What needs to be done: Output the records exactly. Include every line.

Source information:
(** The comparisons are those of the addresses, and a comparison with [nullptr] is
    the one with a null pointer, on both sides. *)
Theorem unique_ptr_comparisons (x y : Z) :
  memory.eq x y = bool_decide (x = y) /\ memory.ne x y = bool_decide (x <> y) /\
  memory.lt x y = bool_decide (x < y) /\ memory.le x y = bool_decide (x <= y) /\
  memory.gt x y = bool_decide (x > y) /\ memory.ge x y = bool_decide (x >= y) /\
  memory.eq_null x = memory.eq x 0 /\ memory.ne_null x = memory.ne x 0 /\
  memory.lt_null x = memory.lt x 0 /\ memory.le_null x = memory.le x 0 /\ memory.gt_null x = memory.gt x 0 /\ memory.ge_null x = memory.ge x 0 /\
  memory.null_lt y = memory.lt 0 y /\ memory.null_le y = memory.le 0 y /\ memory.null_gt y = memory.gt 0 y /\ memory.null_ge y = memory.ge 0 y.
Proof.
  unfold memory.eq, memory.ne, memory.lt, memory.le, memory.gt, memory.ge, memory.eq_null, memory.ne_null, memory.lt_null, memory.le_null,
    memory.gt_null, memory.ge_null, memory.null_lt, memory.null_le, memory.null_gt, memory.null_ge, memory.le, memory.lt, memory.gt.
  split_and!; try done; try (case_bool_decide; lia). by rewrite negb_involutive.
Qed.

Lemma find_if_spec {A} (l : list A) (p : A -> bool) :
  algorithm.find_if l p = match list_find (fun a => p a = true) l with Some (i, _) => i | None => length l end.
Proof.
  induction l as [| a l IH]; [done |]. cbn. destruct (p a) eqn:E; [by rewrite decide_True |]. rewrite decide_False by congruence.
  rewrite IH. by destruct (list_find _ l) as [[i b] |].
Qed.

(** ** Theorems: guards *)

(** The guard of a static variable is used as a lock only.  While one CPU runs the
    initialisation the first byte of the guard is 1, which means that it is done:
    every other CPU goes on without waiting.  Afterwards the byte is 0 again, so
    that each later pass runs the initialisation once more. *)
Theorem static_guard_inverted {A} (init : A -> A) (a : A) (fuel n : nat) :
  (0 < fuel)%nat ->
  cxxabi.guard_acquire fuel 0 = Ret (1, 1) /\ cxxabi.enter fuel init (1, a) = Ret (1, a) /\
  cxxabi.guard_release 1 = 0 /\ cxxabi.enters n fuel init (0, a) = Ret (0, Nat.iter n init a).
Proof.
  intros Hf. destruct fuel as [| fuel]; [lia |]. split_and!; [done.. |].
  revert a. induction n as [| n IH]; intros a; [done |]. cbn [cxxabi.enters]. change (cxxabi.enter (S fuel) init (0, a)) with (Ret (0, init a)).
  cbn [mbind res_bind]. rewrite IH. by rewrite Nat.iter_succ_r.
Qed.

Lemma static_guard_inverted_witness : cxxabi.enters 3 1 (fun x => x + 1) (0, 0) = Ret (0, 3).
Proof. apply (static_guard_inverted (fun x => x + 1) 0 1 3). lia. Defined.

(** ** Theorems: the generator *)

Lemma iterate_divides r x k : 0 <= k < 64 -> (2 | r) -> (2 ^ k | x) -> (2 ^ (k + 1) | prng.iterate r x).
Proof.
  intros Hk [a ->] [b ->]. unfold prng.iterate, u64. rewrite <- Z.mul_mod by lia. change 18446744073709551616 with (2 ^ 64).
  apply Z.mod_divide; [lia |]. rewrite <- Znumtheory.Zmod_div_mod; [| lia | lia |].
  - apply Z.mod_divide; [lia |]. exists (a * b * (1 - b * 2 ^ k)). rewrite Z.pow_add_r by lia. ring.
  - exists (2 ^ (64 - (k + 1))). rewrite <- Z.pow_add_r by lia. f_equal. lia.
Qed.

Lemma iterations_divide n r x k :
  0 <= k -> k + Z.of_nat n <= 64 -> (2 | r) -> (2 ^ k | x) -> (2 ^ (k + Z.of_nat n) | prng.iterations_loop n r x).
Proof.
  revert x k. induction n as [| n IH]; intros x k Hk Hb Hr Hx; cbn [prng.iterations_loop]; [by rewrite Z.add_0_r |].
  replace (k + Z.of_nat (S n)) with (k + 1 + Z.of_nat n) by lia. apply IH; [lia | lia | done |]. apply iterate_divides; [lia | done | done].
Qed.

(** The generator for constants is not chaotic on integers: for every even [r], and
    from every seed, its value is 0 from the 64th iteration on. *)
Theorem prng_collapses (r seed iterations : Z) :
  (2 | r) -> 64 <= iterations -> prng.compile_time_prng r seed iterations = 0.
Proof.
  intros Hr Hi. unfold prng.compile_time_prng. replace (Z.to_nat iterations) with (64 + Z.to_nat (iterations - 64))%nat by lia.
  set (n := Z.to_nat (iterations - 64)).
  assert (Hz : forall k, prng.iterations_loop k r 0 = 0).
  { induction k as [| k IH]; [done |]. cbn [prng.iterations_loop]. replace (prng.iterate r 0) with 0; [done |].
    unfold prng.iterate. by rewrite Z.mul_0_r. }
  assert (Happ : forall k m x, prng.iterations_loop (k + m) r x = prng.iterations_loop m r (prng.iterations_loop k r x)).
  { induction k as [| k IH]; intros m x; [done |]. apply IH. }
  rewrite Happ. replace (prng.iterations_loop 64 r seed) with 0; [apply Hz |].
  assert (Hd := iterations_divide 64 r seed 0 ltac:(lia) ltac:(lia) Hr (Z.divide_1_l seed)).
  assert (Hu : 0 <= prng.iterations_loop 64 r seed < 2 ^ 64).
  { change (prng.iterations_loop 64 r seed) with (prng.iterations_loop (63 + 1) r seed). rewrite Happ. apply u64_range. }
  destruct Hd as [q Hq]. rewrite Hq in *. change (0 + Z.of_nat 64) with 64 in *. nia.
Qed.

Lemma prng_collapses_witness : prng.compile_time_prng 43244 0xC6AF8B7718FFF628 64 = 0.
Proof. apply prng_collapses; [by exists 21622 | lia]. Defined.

Solution for this problem:
(** The comparisons are those of the addresses, and a comparison with [nullptr] is
    the one with a null pointer, on both sides. *)
Theorem unique_ptr_comparisons (x y : Z) :
  memory.eq x y = bool_decide (x = y) /\ memory.ne x y = bool_decide (x <> y) /\
  memory.lt x y = bool_decide (x < y) /\ memory.le x y = bool_decide (x <= y) /\
  memory.gt x y = bool_decide (x > y) /\ memory.ge x y = bool_decide (x >= y) /\
  memory.eq_null x = memory.eq x 0 /\ memory.ne_null x = memory.ne x 0 /\
  memory.lt_null x = memory.lt x 0 /\ memory.le_null x = memory.le x 0 /\ memory.gt_null x = memory.gt x 0 /\ memory.ge_null x = memory.ge x 0 /\
  memory.null_lt y = memory.lt 0 y /\ memory.null_le y = memory.le 0 y /\ memory.null_gt y = memory.gt 0 y /\ memory.null_ge y = memory.ge 0 y.
Proof.
  unfold memory.eq, memory.ne, memory.lt, memory.le, memory.gt, memory.ge, memory.eq_null, memory.ne_null, memory.lt_null, memory.le_null,
    memory.gt_null, memory.ge_null, memory.null_lt, memory.null_le, memory.null_gt, memory.null_ge, memory.le, memory.lt, memory.gt.
  split_and!; try done; try (case_bool_decide; lia). by rewrite negb_involutive.
Qed.

Lemma find_if_spec {A} (l : list A) (p : A -> bool) :
  algorithm.find_if l p = match list_find (fun a => p a = true) l with Some (i, _) => i | None => length l end.
Proof.
  induction l as [| a l IH]; [done |]. cbn. destruct (p a) eqn:E; [by rewrite decide_True |]. rewrite decide_False by congruence.
  rewrite IH. by destruct (list_find _ l) as [[i b] |].
Qed.

(** ** Theorems: guards *)

(** The guard of a static variable is used as a lock only.  While one CPU runs the
    initialisation the first byte of the guard is 1, which means that it is done:
    every other CPU goes on without waiting.  Afterwards the byte is 0 again, so
    that each later pass runs the initialisation once more. *)
Theorem static_guard_inverted {A} (init : A -> A) (a : A) (fuel n : nat) :
  (0 < fuel)%nat ->
  cxxabi.guard_acquire fuel 0 = Ret (1, 1) /\ cxxabi.enter fuel init (1, a) = Ret (1, a) /\
  cxxabi.guard_release 1 = 0 /\ cxxabi.enters n fuel init (0, a) = Ret (0, Nat.iter n init a).
Proof.
  intros Hf. destruct fuel as [| fuel]; [lia |]. split_and!; [done.. |].
  revert a. induction n as [| n IH]; intros a; [done |]. cbn [cxxabi.enters]. change (cxxabi.enter (S fuel) init (0, a)) with (Ret (0, init a)).
  cbn [mbind res_bind]. rewrite IH. by rewrite Nat.iter_succ_r.
Qed.

Lemma static_guard_inverted_witness : cxxabi.enters 3 1 (fun x => x + 1) (0, 0) = Ret (0, 3).
Proof. apply (static_guard_inverted (fun x => x + 1) 0 1 3). lia. Defined.

(** ** Theorems: the generator *)

Lemma iterate_divides r x k : 0 <= k < 64 -> (2 | r) -> (2 ^ k | x) -> (2 ^ (k + 1) | prng.iterate r x).
Proof.
  intros Hk [a ->] [b ->]. unfold prng.iterate, u64. rewrite <- Z.mul_mod by lia. change 18446744073709551616 with (2 ^ 64).
  apply Z.mod_divide; [lia |]. rewrite <- Znumtheory.Zmod_div_mod; [| lia | lia |].
  - apply Z.mod_divide; [lia |]. exists (a * b * (1 - b * 2 ^ k)). rewrite Z.pow_add_r by lia. ring.
  - exists (2 ^ (64 - (k + 1))). rewrite <- Z.pow_add_r by lia. f_equal. lia.
Qed.

Lemma iterations_divide n r x k :
  0 <= k -> k + Z.of_nat n <= 64 -> (2 | r) -> (2 ^ k | x) -> (2 ^ (k + Z.of_nat n) | prng.iterations_loop n r x).
Proof.
  revert x k. induction n as [| n IH]; intros x k Hk Hb Hr Hx; cbn [prng.iterations_loop]; [by rewrite Z.add_0_r |].
  replace (k + Z.of_nat (S n)) with (k + 1 + Z.of_nat n) by lia. apply IH; [lia | lia | done |]. apply iterate_divides; [lia | done | done].
Qed.

(** The generator for constants is not chaotic on integers: for every even [r], and
    from every seed, its value is 0 from the 64th iteration on. *)
Theorem prng_collapses (r seed iterations : Z) :
  (2 | r) -> 64 <= iterations -> prng.compile_time_prng r seed iterations = 0.
Proof.
  intros Hr Hi. unfold prng.compile_time_prng. replace (Z.to_nat iterations) with (64 + Z.to_nat (iterations - 64))%nat by lia.
  set (n := Z.to_nat (iterations - 64)).
  assert (Hz : forall k, prng.iterations_loop k r 0 = 0).
  { induction k as [| k IH]; [done |]. cbn [prng.iterations_loop]. replace (prng.iterate r 0) with 0; [done |].
    unfold prng.iterate. by rewrite Z.mul_0_r. }
  assert (Happ : forall k m x, prng.iterations_loop (k + m) r x = prng.iterations_loop m r (prng.iterations_loop k r x)).
  { induction k as [| k IH]; intros m x; [done |]. apply IH. }
  rewrite Happ. replace (prng.iterations_loop 64 r seed) with 0; [apply Hz |].
  assert (Hd := iterations_divide 64 r seed 0 ltac:(lia) ltac:(lia) Hr (Z.divide_1_l seed)).
  assert (Hu : 0 <= prng.iterations_loop 64 r seed < 2 ^ 64).
  { change (prng.iterations_loop 64 r seed) with (prng.iterations_loop (63 + 1) r seed). rewrite Happ. apply u64_range. }
  destruct Hd as [q Hq]. rewrite Hq in *. change (0 + Z.of_nat 64) with 64 in *. nia.
Qed.

Lemma prng_collapses_witness : prng.compile_time_prng 43244 0xC6AF8B7718FFF628 64 = 0.
Proof. apply prng_collapses; [by exists 21622 | lia]. Defined.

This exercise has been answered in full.